Ms Harney also revealed that she intended using emergency powers to reduce the state’s drug bill from May of this year.
She intended using legislation to reduce the distribution and dispensing costs of drugs issued by healthcare professionals, including community pharmacists.
The Irish Pharmacy Union warned yesterday that the medical card scheme would collapse, 5,000 jobs would be at risk and up to 300 pharmacies would close, if cuts in the payments scheme of the magnitude proposed by the HSE last year were re-introduced.
Last March, the HSE cut pharmacists’ payments by 24% but the High Court later ruled that the cuts were a breach of contract and payments were reintroduced.
Ms Harney said the shortfall of e540m meant that the cost of distributing and dispensing drugs under the community schemes had to be addressed.
HSE chief executive Prof Brendan Drumm said that the health authority was trying to reduce non-core pay of about e1.2bn.
Measures sought included the redeployment of nurses, eliminating work practices such as paid lunch breaks and living-out allowances for junior doctors.
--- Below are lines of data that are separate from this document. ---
(** * SDE_CRA: the interval timer [ECtimes] and its report

    A shallow embedding of class [ECtimes] of [SDE_CRA.py] (its methods
    [__init__], [time_stamp] and [time_report]) and the properties of the
    timer and of the text it reports.

    The script is Python 2 (it uses [basestring], and [time_report] sorts the
    list returned by [dict.keys()] in place), so the embedding follows the
    Python 2.7 semantics of the operations the class uses:
    - [datetime.now()] is a naive datetime with microsecond resolution; a
      datetime is the integer number of microseconds on the calendar axis and
      a [timedelta] an integer number of microseconds.  The clock reading is
      an explicit argument of [time_stamp].
    - a list compares lexicographically, strings compare bytewise;
    - [timedelta.total_seconds()] is the true division of the microseconds by
      [10**6], rounded to the nearest binary64 value, and ["{}".format] of a
      float is [str] of it: twelve significant digits.
    - [dict] is a finite map; an exception is the result [None].

    The methods are embedded twice.  First on values: the log is the list
    of its stamps, [time_stamp] and [time_report] are functions of it, and
    the properties of the report are proved there.  Then on a store of list
    objects, where [append] and [sort] work in place through references;
    the second embedding computes the text of the first and shows which
    objects a call changes.

    A datetime lies between the years 1 and 9999, and on a sorted series
    the sum that [time_report] accumulates is at most the span of its
    timestamps ([pair_sum_bounds]), far inside the range of [timedelta]:
    integers without a bound stand for both types.

    The rest of the script ([list_datasets], the wrappers of the tools,
    [rebuild_indexes], [get_sde_id], [perform_maintenance], [main]) and the
    two loops of [run_sde_cra.py] ([analyze_by_fc], [rebuild_by_fc]) are
    embedded as pieces of script in a monad of state, exceptions and a trace
    of the calls made to [arcpy], [logging] and [print]; what the world
    outside answers is a parameter of every statement.  [run] of
    [run_sde_cra.py], which configures [logging] and the mail handler, is
    not embedded. *)

From Stdlib Require Import ZArith Ascii String List.
From stdpp Require Import base option list sorting strings gmap fin_maps.

Local Open Scope Z_scope.

(** ** Floats as Python 2.7 prints them *)

Module PyFloat.

(** Integer quotient [n / d] ([0 < d]) rounded to nearest, ties to even. *)
Definition div_rne (n d : Z) : Z :=
  let q := n / d in
  let r := n mod d in
  if 2 * r <? d then q
  else if d <? 2 * r then q + 1
  else if Z.even q then q else q + 1.

(** A finite binary64 value: [(-1)^neg * mant * 2^exp], with
    [2^52 <= mant < 2^53] unless the value is zero. *)
Record float := Float { f_neg : bool; f_mant : Z; f_exp : Z }.

(** [n / d] on integers with [from __future__ import division] semantics,
    as [timedelta.total_seconds] computes it: the quotient correctly
    rounded to binary64 ([0 < d]; the quotients of this program are far
    from the overflow and the subnormal range). *)
Definition true_divide (n d : Z) : float :=
  if n =? 0 then Float false 0 0 else
  let a := Z.abs n in
  let k := Z.log2 a - Z.log2 d in
  let f := if d * 2 ^ Z.max 0 k <=? a * 2 ^ Z.max 0 (- k) then k else k - 1 in
  let e := f - 52 in
  let m := div_rne (a * 2 ^ Z.max 0 (- e)) (d * 2 ^ Z.max 0 e) in
  if m =? 2 ^ 53 then Float (n <? 0) (2 ^ 52) (e + 1) else Float (n <? 0) m e.

Definition digit (d : Z) : ascii := ascii_of_nat (48 + Z.to_nat d).

Fixpoint digits_go (fuel : nat) (n : Z) (acc : list Z) : list Z :=
  match fuel with
  | O => acc
  | S fuel' =>
      if n <? 10 then n :: acc else digits_go fuel' (n / 10) (n mod 10 :: acc)
  end.

(** The decimal digits of [n >= 0], most significant first. *)
Definition digits (n : Z) : list Z :=
  digits_go (S (Z.to_nat (Z.log2 n))) n [].

Fixpoint strip_zeros (l : list Z) : list Z :=
  match l with
  | 0 :: l' => strip_zeros l'
  | _ => l
  end.

Definition strip_trailing_zeros (l : list Z) : list Z :=
  rev (strip_zeros (rev l)).

Definition show (l : list Z) : string := string_of_list_ascii (map digit l).

(** [str(x)] of Python 2.7: format code ['g'] with precision 12, the
    exponent form when the decimal point falls before [1e-4] or at
    [1e11] and beyond, and [".0"] added to an integral value. *)
Definition float_str (x : float) : string :=
  if f_mant x =? 0 then "0.0" else
  let N := f_mant x * 2 ^ Z.max 0 (f_exp x) in
  let D := 2 ^ Z.max 0 (- f_exp x) in
  let x0 := Z.of_nat (length (digits N)) - Z.of_nat (length (digits D)) in
  let X := if D * 10 ^ Z.max 0 x0 <=? N * 10 ^ Z.max 0 (- x0) then x0 else x0 - 1 in
  let q := div_rne (N * 10 ^ Z.max 0 (11 - X)) (D * 10 ^ Z.max 0 (X - 11)) in
  let '(q, X) := if q =? 10 ^ 12 then (10 ^ 11, X + 1) else (q, X) in
  let ds := strip_trailing_zeros (digits q) in
  let decpt := X + 1 in
  let body :=
    if (decpt <=? -4) || (11 <? decpt) then
      let frac := match ds with _ :: (_ :: _) as r => "." +:+ show r | _ => "" end in
      let ex := Z.abs X in
      show (firstn 1 ds) +:+ frac +:+ "e" +:+ (if X <? 0 then "-" else "+")
        +:+ (if ex <? 10 then "0" else "") +:+ show (digits ex)
    else if decpt <=? 0 then
      "0." +:+ show (repeat 0 (Z.to_nat (- decpt))) +:+ show ds
    else if Z.of_nat (length ds) <=? decpt then
      show ds +:+ show (repeat 0 (Z.to_nat decpt - length ds)) +:+ ".0"
    else
      show (firstn (Z.to_nat decpt) ds) +:+ "." +:+ show (skipn (Z.to_nat decpt) ds) in
  if f_neg x then "-" +:+ body else body.

End PyFloat.

(** ** The data of the timer *)

(** A naive [datetime], in microseconds. *)
Definition datetime : Type := Z.

(** A [timedelta], in microseconds; [timedelta()] is [0]. *)
Definition timedelta : Type := Z.

(** [timedelta.total_seconds()] *)
Definition total_seconds (d : timedelta) : PyFloat.float :=
  PyFloat.true_divide d 1000000.

(** One element of [lst_time]: the list [[group, dt.now(), stst, text]]. *)
Record stamp := Stamp {
  st_group : string;
  st_time : datetime;
  st_stst : string;
  st_text : string
}.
It was also revealed that the HSE spent e5.57m during the first six months of last year on outside consultants.
Labour’s Kathleen Lynch said the payments’ list ran to 10 pages and wondered why the HSE could not find the skills it needed within the organisation.
Prof Drumm told Ms Lynch no decision had been made on the payment of performance-related bonuses this year.
Ms Harney told the committee that 85% of consultants have signed up for the new contracts. She said the higher payments would be made in “different installments” this year and accepted there might be issues around that.
She also accepted that the }difficult economic climate may affect the co-location of private hospitals on public hospital grounds.
“The co-location initiative, like other major projects, has to deal with the new situation,” the minister said.